Bisa-bisanya dia tersenyum lebar saat bertemu dengan kakakku?
“Hey, iya ini aku. Kau mengingatku?”
Bylla terkekeh dan memukul lengan Mas Adit, “Tentu saja aku mengenalimu, Mas. Bagaimana bisa aku melupakanmu begitu saja?” Rachel menatapku dengan wajah mengejeknya, apa dia senang sekarang?
Mama melihatku dengan kikuk, ia meletakkan mangkuk bubur di nakas dan melangkah ke arahku. “Bylla dan Adit bekerja di tempat yang sama, kau tidak melupakan itu kan?” Aku menghela napas panjang dan mengangguk.
Mama mengelus lenganku, “Jangan sedih, Ikram. Mama yakin cepat atau lambat Bylla pasti mengingatmu.” Aku tersenyum saja pada ibu mertuaku yang baik hati ini, ia menguatkanku disaat terpurukku. Tidak seperti kakakku yang kejam dan tidak memiliki hati itu.
“Jika kau tidak menyukai interaksi antara keduanya, pisahkan saja. Ingatlah, kau lebih berhak atas Bylla.”
Ah iya, bagaimana bisa aku melupakannya?Aku merangkul ibu mertuaku beberapa detik sebelum memantapkan diri melangkahkan kaki mendekati mereka berdua yang asyik mengobrol saja. Hey, bahkan Bylla mengabaikan Dami yang tidur tak nyaman karena suara berisik.
Kedua tanganku mengepal kuat melihat keduanya yang asyik mengobrol. “Bisakah kalian bicara pelan saja? Lihatlah Dami tidak nyaman.” Ku angkat Dami yang masih tertidur dan meletakkannya di atas sofa dimana Mama duduk.
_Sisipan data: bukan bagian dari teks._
(* ===== verification/HeadLoop.v ===== *)
(** * Reading the head of a request

    The loop that the HTTP listener (http/src/acceptor.rs, server.rs) and the acceptor of
    WebSocket (ws/src/acceptor.rs) run until the head of a request is in the read buffer:
    at most sixteen turns, each of which parses the buffer or waits for more bytes. *)

From S2P Require Import Prelude ByteSource.

(** The package httparse: an error, a part of a head with the version if that was read, or
    the length of the head, the method, the path and the headers. *)
Inductive Parsed :=
| ParseError
| Partial (version : option Z)
| Complete (len : nat) (method path : option string) (hs : list (string * list Z)).

#[export] Instance Parsed_eq_dec : EqDecision Parsed.
Proof. solve_decision. Defined.

Class HeadParser := {
  (** [Request::parse] with room for this many headers *)
  parse_head : nat -> list Z -> Parsed;
}.

Definition MAX_PARSE_COUNT : nat := 16.

Section loop.
Context {S W R : Type} `{ByteSource S} `{Focus S W}.

Definition await_more (n : nat) (w : W) : outcome (W * bool) :=
  '(s, more) ← read_more n (focus_get w); Done (focus_put s w, more).

(** [out] closes the connection when the turns are used up, [gone] is the result when the
    wait tells that it is closed; a step that gives no result goes on with the loop. *)
Variable out : W -> W * R.
Variable gone : R.
Variable step : list Z -> W -> outcome (W * option R).

(** [last] is [last_bin_len]. *)
Fixpoint head_loop (turns last : nat) (w : W) : outcome (W * R) :=
  match turns with
  | O => Done (out w)
  | Datatypes.S turns =>
      let remaining := length (src_buffered (focus_get w)) in
      if bool_decide (remaining = 0) then
        '(w, more) ← await_more 0 w;
        if (more : bool) then head_loop turns last w else Done (w, gone)
      else if bool_decide (remaining = last) then
        '(w, more) ← await_more (remaining + 1) w;
        if (more : bool) then head_loop turns last w else Done (w, gone)
      else
        '(w, res) ← step (src_buffered (focus_get w)) w;
        match res with
        | Some r => Done (w, r)
        | None => head_loop turns remaining w
        end
  end.
End loop.

(** ** The loop finds the head *)

Section reading.
Context {S W R : Type} `{ByteSourceLaws S} `{FocusLaws S W}.

Definition live (w : W) : Prop := src_live (focus_get w).
Definition stream (w : W) : list Z := src_stream (focus_get w).
Definition buffered (w : W) : nat := length (src_buffered (focus_get w)).

Lemma await_more_wait n w :
  live w -> buffered w < n -> n <= length (stream w) ->
  exists s, await_more n w = Done (focus_put s w, true) /\ live (focus_put s w) /\
    stream (focus_put s w) = stream w /\ n <= buffered (focus_put s w).
Proof.
  intros Hl Hb Hn. destruct (read_more_wait n (focus_get w) Hl Hb Hn) as (s & E & ? & ? & ?).
  exists s. unfold await_more, live, stream, buffered. rewrite E. cbn. rewrite focus_get_put. by split_and!.
Qed.

Lemma buffered_take w : src_buffered (focus_get w) = take (buffered w) (stream w).
Proof.
  unfold buffered, stream. destruct (src_stream_buffered (focus_get w)) as [x ->]. by rewrite take_app_length.
Qed.

Lemma buffered_le w : buffered w <= length (stream w).
Proof. apply src_buffered_le. Qed.

Variable out : W -> W * R.
Variable gone : R.
Variable step : list Z -> W -> outcome (W * option R).

(** The turns that the loop needs at most, each byte coming alone. *)
Definition turns_needed (len last : nat) (w : W) : nat :=
  2 * (len - buffered w) + (if bool_decide (last = buffered w) then 0 else 1).

(** A step that goes on with a part of a head of [len] bytes and ends with a whole one. *)
Lemma head_loop_reads (I : W -> Prop) (Q : W -> R -> Prop) (len : nat) (whole : list Z) :
  (forall s w, I w -> I (focus_put s w)) ->
  len <= length whole ->
  (forall w, I w -> live w -> stream w = whole -> 0 < buffered w < len ->
     step (src_buffered (focus_get w)) w = Done (w, None)) ->
  (forall w, I w -> live w -> stream w = whole -> len <= buffered w ->
     exists w' r, step (src_buffered (focus_get w)) w = Done (w', Some r) /\ Q w' r) ->
  forall turns last w,
  I w -> live w -> stream w = whole -> 0 < buffered w -> (last = buffered w -> buffered w < len) ->
  exists w' r, head_loop out gone step turns last w = Done (w', r) /\
    (Q w' r \/ turns < turns_needed len last w /\
       exists w1, (w', r) = out w1 /\ I w1 /\ live w1 /\ stream w1 = whole).
Proof.
  intros HI Hlen Hpart Hwhole turns. induction turns as [|turns IH]; intros last w Iw Hl Hs Hb Hlast; cbn [head_loop].
  { destruct (out w) as [w' r] eqn:E. exists w', r. split; [done|]. right. split; [|by exists w].
    unfold turns_needed. case_bool_decide as Hc; [|lia]. specialize (Hlast Hc). lia. }
  fold (buffered w). rewrite (bool_decide_false (buffered w = 0)) by lia. unfold turns_needed.
  destruct (decide (buffered w = last)) as [E|E].
  - specialize (Hlast (eq_sym E)). rewrite (bool_decide_true (buffered w = last)), (bool_decide_true (last = buffered w)) by done.
    destruct (await_more_wait (buffered w + 1) w Hl) as (s & -> & Hl1 & Hs1 & Hb1); [lia|rewrite Hs; lia|].
    cbn [mbind outcome_bind]. set (w1 := focus_put s w) in *.
    destruct (IH last w1 (HI s w Iw) Hl1 ltac:(congruence) ltac:(lia) ltac:(lia)) as (w' & r & -> & Hr).
    exists w', r. split; [done|]. destruct Hr as [|(Ht & ?)]; [by left|right]. split; [|done].
    unfold turns_needed in Ht. case_bool_decide; lia.
  - rewrite (bool_decide_false (buffered w = last)), (bool_decide_false (last = buffered w)) by congruence.
    destruct (decide (len <= buffered w)) as [Hw|Hw].
    + destruct (Hwhole w Iw Hl Hs Hw) as (w' & r & -> & Hq). exists w', r. split; [done|]. by left.
    + rewrite (Hpart w Iw Hl Hs) by lia. cbn [mbind outcome_bind].
      destruct (IH (buffered w) w Iw Hl Hs Hb ltac:(lia)) as (w' & r & -> & Hr).
      exists w', r. split; [done|]. destruct Hr as [|(Ht & ?)]; [by left|right]. split; [|done].
      unfold turns_needed in Ht. rewrite bool_decide_true in Ht by done. lia.
Qed.

(** Consuming a head that is in the buffer. *)
Lemma take_head head rest w :
  live w -> stream w = head ++ rest -> length head <= buffered w ->
  exists s, src_take (length head) (focus_get w) = Some (s, head) /\ live (focus_put s w) /\
    stream (focus_put s w) = rest.
Proof.
  intros Hl Hs Hb. destruct (src_take_ok (length head) (focus_get w) Hl Hb) as (s & E & Hl' & _ & Es).
  exists s. unfold live, stream in *. rewrite focus_get_put, Es, Hs, drop_app_length. split; [|done].
  rewrite E. do 2 f_equal. rewrite src_buffered_take by done. by rewrite Hs, take_app_length.
Qed.
End reading.

(** The version of HTTP both loops ask for, 1.1. *)
Definition HTTP_VERSION : Z := 1.

(** The stream starts with a whole head of that version: a shorter buffer is parsed as a
    part of one, with the version as soon as it has been read, a longer one as the head. *)
Definition starts_with_head `{HeadParser} (limit : nat) (head rest : list Z) (m p : string)
    (l : list (string * list Z)) : Prop :=
  0 < length head /\
  (forall k, 0 < k < length head ->
     exists v, parse_head limit (take k (head ++ rest)) = Partial v /\ (v = None \/ v = Some HTTP_VERSION)) /\
  (forall k, length head <= k <= length (head ++ rest) ->
     parse_head limit (take k (head ++ rest)) = Complete (length head) (Some m) (Some p) l).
Mama memangku Dami dan menatapku, seolah tak mengerti dengan apa yang ku lakukan.
Tanpa mengatakan apapun, aku melangkah keluar dari ruang rawat inap. Ada apa dengan diriku ini? Kenapa aku tak bisa menjauhkan istriku sendiri dari Mas Adit? Apa tiba-tiba saja aku lemah karena berhadapan dengan kakakku sendiri?
Ya, aku memang menghormati Mas Adit karena dia kakak kandungku. Tapi jika situasinya seperti ini, apakah aku hanya diam saja?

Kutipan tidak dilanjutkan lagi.